**RECORDS SUPPLIED**
(* ===== verification/WalletRound.v ===== *)
(** * Rounds of the wallet: what it does (bark/src/round.rs)

    The wallet's side of a round: it submits what it gives up and asks for,
    checks and cosigns the tree the server proposes, checks the signed tree and
    signs the forfeits of its inputs, and then follows the round transaction
    until it is deeply confirmed or double spent.

    The code runs over a [World]: the database, the chain source, the
    connection to the server and the movements.  What the program draws at
    random for an event is an argument ([Draws]).  Futures that the code joins
    or runs concurrently are run one after the other. *)
From stdpp Require Import gmap.
From S2P Require Import Prelude Effects Keyed Tree Bitcoin Encode Concrete Policy Vtxo Validation Arkoor SignedTree ChainSource.
From S2P Require Import ExitStates Persist Movement Rounds Connectors Forfeit WalletRoundState.

Open Scope Z_scope.

(** The map of forfeit signatures that is sent to the server. *)
Notation ForfeitSigs := (gmap VtxoId (list (PublicNonce * PartialSignature))).

(** ** Events of the server (lib/src/rounds.rs) *)
Section Events.
Context `{B : Bitcoin}.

**EXERCISE**
Show all lines in the entries above where the word "Import" appears.

**RESULT OF THE TASK**
From stdpp Require Import gmap.
From S2P Require Import Prelude Effects Keyed Tree Bitcoin Encode Concrete Policy Vtxo Validation Arkoor SignedTree ChainSource.
From S2P Require Import ExitStates Persist Movement Rounds Connectors Forfeit WalletRoundState.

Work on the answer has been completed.